Description of cropping systems, climate, and soils in Ethiopia                           (by Dr. K. Tesfaye Fantaye)

Ethiopia, situated in the Horn of Africa, has a population of nearly 90 million and a surface area of 1.2 million square kilometers, of which 65% is suitable for arable farming. Agriculture is the country's largest economic sector, contributing about 43% of the country's GDP and employing more than 85% of the working population. Production systems are dominated by smallholder farming under rainfed conditions with little mechanization. Subsistence mixed farming with crop cultivation and livestock husbandry is practiced on most farms. Agriculture is highly dependent on rainfall, and hence the onset, duration, amount and distribution of the rainfall determines the performance of the agriculture sector and the economy of the country in general. More than 95% of the country's agricultural output is generated by subsistence farmers who, on average, own less than 1 ha of cultivated land with poor soil fertility as a result of continuous cropping and little input of nutrients to replace removal with harvest.

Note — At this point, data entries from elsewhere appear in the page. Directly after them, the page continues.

(* ===== verification/HostBuildUnits.v ===== *)
(** * Well-formed systemd specifications

    The units, timers, drop-ins and networkd files the builders return: keyed
    by their names, with the paths and the ownership the engine relies on. *)
From S2P Require Import Prelude Sha256 GoValue GoStrings IR HostIR Values Merge Fields HostValidation HostSpecs SystemdSpecs NetworkdSpecs HostBuild.

(** ** Inverting a builder *)

Lemma rd_Ok {A} (m : F A) a : rd m = Ok a <-> m = Ok a.
Proof. apply map_err_Ok. Qed.

Lemma require_Ok cond source suffix message u : require cond source suffix message = Ok u <-> cond = true.
Proof. apply guard_or_Ok. Qed.

(** Peels the reads and the checks of a successful run. *)
Ltac spec_inv :=
  repeat match goal with
  | H : (_ ≫= _) = Ok _ |- _ => apply bind_Ok in H as (? & ? & H)
  | H : rd _ = Ok _ |- _ => apply rd_Ok in H
  | H : require _ _ _ _ = Ok _ |- _ => apply require_Ok in H
  | H : guard_or _ _ = Ok _ |- _ => apply guard_or_Ok in H
  | H : of_option _ _ = Ok _ |- _ => apply of_option_Ok in H
  | H : map_err _ _ = Ok _ |- _ => apply map_err_Ok in H
  | H : Ok (_, _) = Ok (_, _) |- _ => injection H as ? ?; subst
  | H : Ok _ = Ok _ |- _ => injection H as H; try subst
  | H : Err _ = Ok _ |- _ => discriminate H
  end.

Lemma build_inv {A} (P : A -> Prop) collection step (out out' : A) :
  (forall a p a', P a -> step a p = Ok a' -> P a') -> P out -> build collection step out = Ok out' -> P out'.
Proof.
  intros Hstep Hout. unfold build. destruct collection; [|by intros [= <-]].
  apply fold_res_inv; [|done]. intros s x s' _. apply Hstep.
Qed.

(** ** Fields *)

Definition ensure_ok (ensure : string) : Prop := ensure = "present" \/ ensure = "absent".

Lemma ensureField_ok item e : ensureField item "present" = Ok e -> ensure_ok e.
Proof.
  unfold ensureField. intros H. spec_inv. destruct x as [e'|]; [|spec_inv; by left].
  destruct (bool_decide (e' = "")); spec_inv; [by left|].
  match goal with H : stringIn _ _ = true |- _ => unfold stringIn in H; apply bool_decide_eq_true in H end.
  unfold ensure_ok. set_solver.
Qed.

Lemma modeFieldDefault_ok item name fallback mode : modeFieldDefault item name fallback = Ok mode -> modePattern mode = true.
Proof. unfold modeFieldDefault. intros H. by spec_inv. Qed.

Lemma stringIn_true v l : stringIn v l = true <-> v ∈ l.
Proof. apply bool_decide_eq_true. Qed.

Lemma has_Some {A} (o : option A) : has o = true <-> is_Some o.
Proof. apply bool_decide_eq_true. Qed.

Lemma resolvePath_empty f : resolvePath f "" = "".
Proof. done. Qed.

(** Peels a run and keeps what it says of the fields. *)
Ltac spec_facts :=
  spec_inv;
  repeat match goal with
  | H : ensureField _ _ = Ok _ |- _ => apply ensureField_ok in H
  | H : modeFieldDefault _ _ _ = Ok _ |- _ => apply modeFieldDefault_ok in H
  end.

(** ** Files with content *)

(** The summary is that of the content, or of the file to read. *)
Definition described (ReadFile : string -> option string) (content path : string) (summary : ContentSummary) : Prop :=
  (path = "" /\ summary = contentSummary content)
  \/ (content = "" /\ exists data, ReadFile path = Some data /\ summary = contentSummary data).

Section read.
Context (ReadFile : string -> option string).

Lemma summary_described content sourcePath f source summary :
  has content <> has sourcePath ->
  summary_of ReadFile content sourcePath (resolvePath f (default "" sourcePath)) source = Ok summary ->
  described ReadFile (default "" content) (resolvePath f (default "" sourcePath)) summary.
Proof.
  unfold summary_of, fileSummary, described. destruct content as [c|], sourcePath as [s|]; intros Hx H; cbn in *; spec_inv;
    [done|by left|right; eauto|done].
Qed.

(** The condition [ensure == "present" && hasContent == hasSource] is refused. *)
Lemma exactly_one ensure (content sourcePath : option string) :
  negb (bool_decide (ensure = "present") && bool_decide (has content = has sourcePath)) = true ->
  ensure = "present" -> has content <> has sourcePath.
Proof. intros H He. rewrite bool_decide_true in H by done. by apply negb_true_iff, bool_decide_eq_false in H. Qed.

(** Mode and state of a managed file. *)
Record managed (mode ensure : string) : Prop := {
  mn_mode : modePattern mode = true;
  mn_ensure : ensure_ok ensure;
}.

(** ** Files, secrets, directories *)

Record wf_file (path : string) (f : ManagedFile) : Prop := {
  wf_file_path : mf_Path f = path /\ absolute path = true;
  wf_file_managed : managed (mf_Mode f) (mf_Ensure f);
  wf_file_summary : mf_Ensure f = "present" -> described ReadFile (mf_Content f) (mf_SourcePath f) (mf_Summary f);
  wf_file_writeOnly : mf_ContentWriteOnly f = true -> mf_ContentVersion f <> "" /\ mf_Sensitive f = true;
}.

Lemma file_spec_wf out p out' :
  map_Forall wf_file out -> file_spec ReadFile out p = Ok out' -> map_Forall wf_file out'.
Proof.
  destruct p as [label item]. unfold file_spec. intros Hout H. spec_facts.
  apply map_Forall_insert_2; [|done]. split; cbn.
  - done.
  - by split.
  - intros He. by eapply summary_described; [eapply exactly_one|].
  - intros Hwo. match goal with H : negb (_ && (_ || _)) = true |- _ => rewrite Hwo, negb_true_iff in H; cbn in H;
      apply orb_false_iff in H as [_ Hv] end.
    apply andb_true_iff in Hwo as [-> He]. unfold contentNeedsRedaction. rewrite He, orb_true_r.
    split; [by apply bool_decide_eq_false in Hv|done].
Qed.

Lemma fileSpecs_wf files out : fileSpecs ReadFile files = Ok out -> map_Forall wf_file out.
Proof.
  unfold fileSpecs. intros H. apply bind_Ok in H as (? & _ & H). eapply build_inv, H; [apply file_spec_wf|].
  apply map_Forall_empty.
Qed.
(** A builder of a map proves its invariant from that of one step. *)
Lemma map_build_wf {A} (P : string -> A -> Prop) collection step (out : gmap string A) :
  (forall out p out', map_Forall P out -> step out p = Ok out' -> map_Forall P out') ->
  build collection step ∅ = Ok out -> map_Forall P out.
Proof. intros Hstep H. eapply build_inv, H; [done|]. apply map_Forall_empty. Qed.

Record wf_secret (path : string) (s : SecretFile) : Prop := {
  wf_secret_path : sf_Path s = path /\ absolute path = true;
  wf_secret_managed : managed (sf_Mode s) (sf_Ensure s);
  wf_secret_summary : sf_Ensure s = "present" ->
    exists data, ReadFile (sf_SourcePath s) = Some data /\ sf_Summary s = contentSummary data;
}.

Lemma secret_spec_wf out p out' :
  map_Forall wf_secret out -> secret_spec ReadFile out p = Ok out' -> map_Forall wf_secret out'.
Proof.
  destruct p as [label item]. unfold secret_spec. intros Hout H. spec_facts.
  apply map_Forall_insert_2; [|done]. split; cbn; [done|by split|]. intros He.
  match goal with H : negb (bool_decide (_ = "present") && _) = true |- _ =>
    rewrite bool_decide_true in H by done; cbn in H; apply negb_true_iff, negb_false_iff, has_Some in H as [f ->] end.
  match goal with H : summary_of _ _ _ _ _ = Ok _ |- _ => cbn in H; unfold fileSummary in H end. spec_inv. eauto.
Qed.

Record wf_directory (path : string) (d : ManagedDirectory) : Prop := {
  wf_directory_path : md_Path d = path /\ absolute path = true;
  wf_directory_managed : managed (md_Mode d) (md_Ensure d);
}.

Lemma directory_spec_wf out p out' :
  map_Forall wf_directory out -> directory_spec out p = Ok out' -> map_Forall wf_directory out'.
Proof.
  destruct p as [label item]. unfold directory_spec. intros Hout H. spec_facts.
  destruct (out !! _); [destruct (sameManagedDirectory _ _); by spec_inv|]. spec_inv.
  apply map_Forall_insert_2; [|done]. split; cbn; [done|by split].
Qed.

(** ** APT and nftables *)

Record wf_source_file (label : string) (f : APTSourceFileSpec) : Prop := {
  wf_source_label : as_Label f = label /\ label <> "" /\ absolute (as_Path f) = true;
  wf_source_managed : managed (as_Mode f) (as_Ensure f);
  wf_source_summary : as_Ensure f = "present" -> described ReadFile (as_Content f) (as_SourcePath f) (as_Summary f);
  wf_source_destroy : as_OnDestroy f ∈ ["keep"; "restore"] /\ (as_Sensitive f = true -> as_OnDestroy f = "keep");
}.

Lemma source_file_spec_wf out p out' :
  map_Forall wf_source_file out -> source_file_spec ReadFile out p = Ok out' -> map_Forall wf_source_file out'.
Proof.
  destruct p as [label item]. unfold source_file_spec. intros Hout H. spec_facts.
  repeat match goal with H : negb (bool_decide _) = true |- _ => rewrite negb_true_iff, bool_decide_eq_false in H end.
  apply map_Forall_insert_2; [|done]. split; cbn.
  - done.
  - by split.
  - intros He. by eapply summary_described; [eapply exactly_one|].
  - match goal with H : stringIn _ _ = true |- _ => apply stringIn_true in H; split; [done|] end.
    intros Hs. match goal with H : negb (_ && bool_decide (_ = "restore")) = true |- _ =>
      rewrite Hs in H; apply negb_true_iff, bool_decide_eq_false in H end. set_solver.
Qed.

Record wf_nftables (f : NftablesFileSpec) : Prop := {
  wf_nftables_path : filepath_IsAbs (nf_Path f) = true;
  wf_nftables_managed : managed (nf_Mode f) (nf_Ensure f);
  wf_nftables_summary : nf_Ensure f = "present" -> described ReadFile (nf_Content f) (nf_SourcePath f) (nf_Summary f);
}.

Lemma nftablesFileSpec_wf label item path f : nftablesFileSpec ReadFile label item path = Ok f -> wf_nftables f.
Proof.
  unfold nftablesFileSpec. intros H. spec_facts. split; cbn; [done|by split|]. intros He.
  eapply summary_described; [|done].
  repeat match goal with H : negb _ = true |- _ => rewrite negb_true_iff in H end.
  match goal with H : bool_decide (_ = "present") && _ && _ = false |- _ => rewrite bool_decide_true in H by done; cbn in H end.
  repeat match goal with o : option string |- _ => destruct o end; done.
Qed.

Ethiopia is known for its ecological diversity that ranges from tropical to temperate conditions. Altitude ranges from -126 meters below sea level in the Danakil Depression in the northeast to 4620 meters above sea level in the Ras Dashen Mountains in the northwest. In central highland plateaus, where major cereal crops are grown, elevation ranges from 1800 to 3000 meters above sea level with mean annual rainfall ranging from 950-1500 mm and mean annual temperature from 11-21°C. Ecological and socio-cultural diversity creates favorable conditions to support tremendous diversity of fauna and flora such that the country is a center of origin and biodiversity for many cultivated crops and their wild relatives. According to global agroecological zone classification based on length of growing period (IIASA/FAO, 2010), the major crop growing areas of the country are found in the sub-humid, humid and moist-semiarid climatic zones (Fig. 1). On the other hand, the Ministry of Agriculture and Rural Development (MoARD, 2005) classified the country into 32 major agro-ecological zones and categorized about 51% of the total land area of the country under arid, semi-arid and sub-moist zones and the other half in moist to humid zones. From among 18 major soil types, Nitosols (23%), Cambisols (19%), and Vertisols (18%) comprise more than half the arable land area in the different agroecologies of the country (Paulos, 2001).

About 15% of the county's area is currently used for the production of major food crops. Major staple crops include cereals, pulses, oilseeds, roots and tubers, vegetables and coffee. According to the recent Ethiopian Central Statistical Agency report (CSA, 2013), grain crops (cereals, pulses and oil crops) are cultivated on 13.9 Mha with annual production of 25.1 million metric tonnes (MMt). According to the same report, cereals, pulses and oil crops constituted 78, 15, 7% of the cultivated area and 85, 12 and 3% the total grain production of the country, respectively in the main rainy season of 2012/2013. Cereals are the most important field crops and the chief element in the diet of most Ethiopians. Principal cereals are tef (an indigenous principal staple crop), wheat, barley, maize, sorghum and millet. Wheat is grown mostly between 1,500 and 2,700 meters above sea level whereas maize, sorghum and millet are cultivated at lower elevations in the warmer areas of the country. Sorghum and millet, which are drought resistant, are grown in regions with low and uncertain rainfall. Maize is mainly grown between 1,500 and 2,200 meters above sea level and requires relatively higher seasonal rainfall to ensure good harvests. These major food crops are produced in almost all regions of the country but with large variations in terms of volume of production.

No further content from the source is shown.